Years participated in RESESS: 2016

Poster

An Overview

Major: Geology

Academic Affiliation: Western Carolina University

Biography

Leslie is currently a senior at Western Carolina University and is pursuing a B.S. in Geology. Her love of economic geology stems from spending her childhood helping her family operate their corundum mine in Cowee Valley, NC. Her RESSES 2016 research project involved determining the differences between simulated phytoplankton blooms of the Southern Ocean in coarse and fine resolutions. Understanding these simulations is an important step towards reliably predicting how real world phytoplankton will be affected by future climate change.

Abstract

Ocean Phytoplankton Biogeography: Earth System Model Estimates at Coarse and Fine Resolution

The base of the oceanic food web is composed of unicellular photosynthetic organisms called phytoplankton. These microscopic autotrophs are present in the photic zone and are crucial to oceanic ecological processes.

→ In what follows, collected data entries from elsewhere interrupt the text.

(** C39 On MIPS [hndcrc32] computes the byte-wise CRC of the [nbytes] bytes of any
    buffer that reaches the next word boundary, whatever its alignment. *)
Theorem hndcrc32_mips addr mem nbytes crc :
  0 < addr -> addr + nbytes < 2 ^ 32 - 4 ->
  pad addr <= nbytes <= Z.of_nat (length mem) ->
  0 <= crc < 2 ^ 32 -> Forall byte_ok mem ->
  hndcrc32 addr mem nbytes crc =
  Some (crc_ref crc32_poly (take (Z.to_nat nbytes) mem) crc).
Proof.
  intros Ha Hw Hn Hc Hm.
  assert (0 <= pad addr < 4) as Hp by (apply Z.mod_pos_bound; lia).
  rewrite <- hndcrc32_generic_spec by (done || by apply Forall_take).
  pose proof (Z.div_mod (nbytes - pad addr) 4). pose proof (Z.mod_pos_bound (nbytes - pad addr) 4).
  rewrite (hndcrc32_loops addr mem nbytes crc ((nbytes - pad addr) mod 4)
    (Z.to_nat ((nbytes - pad addr) / 4))).
  - do 3 f_equal. lia.
  - lia.
  - rewrite wrap32_small by lia. apply land_3.
  - rewrite (wrap32_small (nbytes - pad addr)), land_not_3 by lia.
    rewrite wrap32_small by lia. cbv zeta. case_test; lia.
  - lia.
Qed.

Lemma hndcrc32_mips_witness :
  hndcrc32 0x80001001 [1; 2; 3; 4; 5; 6; 7; 8; 9] 9 CRC32_INIT_VALUE =
  Some (crc_ref crc32_poly [1; 2; 3; 4; 5; 6; 7; 8; 9] CRC32_INIT_VALUE).
Proof.
  apply (hndcrc32_mips 0x80001001 [1; 2; 3; 4; 5; 6; 7; 8; 9] 9 CRC32_INIT_VALUE);
    try (cbn; lia).
  - vm_compute. split; discriminate.
  - vm_compute. split; [discriminate|done].
  - repeat constructor; unfold byte_ok; lia.
Defined.

(** A buffer that ends before the next word boundary: the count wraps, and four
    bytes past its end are included. *)
Lemma hndcrc32_short addr mem nbytes crc :
  0 < addr < 2 ^ 32 - 8 -> 0 <= nbytes < pad addr ->
  nbytes + 4 <= Z.of_nat (length mem) ->
  hndcrc32 addr mem nbytes crc =
  Some (hndcrc32_generic (take (Z.to_nat (nbytes + 4)) mem) crc).
Proof.
  intros Ha Hn Hm.
  assert (0 <= pad addr < 4) as Hp by (apply Z.mod_pos_bound; lia).
  assert (4 <= addr + pad addr) as H4.
  { unfold pad. pose proof (Z.div_mod (- addr) 4). pose proof (Z.mod_pos_bound (- addr) 4). lia. }
  assert (wrap32 (nbytes - pad addr) = 2 ^ 32 - (pad addr - nbytes)) as Hw.
  { unfold wrap32. symmetry. apply Z.mod_unique with (-1); lia. }
  rewrite (hndcrc32_loops addr mem nbytes crc (4 - (pad addr - nbytes)) 0).
  - do 3 f_equal. lia.
  - lia.
  - rewrite Hw, land_3. symmetry. apply Z.mod_unique with (2 ^ 30 - 1); lia.
  - rewrite Hw, land_not_3 by lia.
    assert ((2 ^ 32 - (pad addr - nbytes)) / 4 = 2 ^ 30 - 1) as ->
      by (symmetry; apply Z.div_unique with (4 - (pad addr - nbytes)); lia).
    assert (wrap32 (addr + pad addr + 4 * (2 ^ 30 - 1)) = addr + pad addr - 4) as ->
      by (unfold wrap32; symmetry; apply Z.mod_unique with 1; lia).
    cbv zeta. case_test; lia.
  - lia.
Qed.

A considerable amount of research has been conducted on the impact of phytoplankton on the ocean’s biogeochemical cycles. However, less is known about the geographic distribution of the different major groups of phytoplankton. Here we use the Community Earth System Model (CESM) developed by the National Center for Atmospheric Research (NCAR) to analyze the spatial distribution of diatoms and small phytoplankton in the Southern Ocean.

Ocean phytoplankton and circulation were simulated at two horizontal resolutions: 1°x 1° and 0.1°x 0.1°. The coarse model is a forty-nine year run while the fine resolution (due to computational cost) is a five-year run. In order to compare these two models we averaged the diatoms and small phytoplankton across both resolutions for all time slices. We also assessed average sea surface temperature (SST), fractional ice cover, and dissolved inorganic iron (an important nutrient). Stereonet projections of the coarse, fine, and interpolated differences of all factors were created. Our findings suggest that diatoms dominate in the coarse model while small phytoplankton dominate in the fine model. Analysis of total phytoplankton biomass found that the fine resolution simulated 36.4% more small phytoplankton than the coarse resolutions. Therefore, we recommend use of the fine model as it captures more details of phytoplankton community dynamics than the coarse model.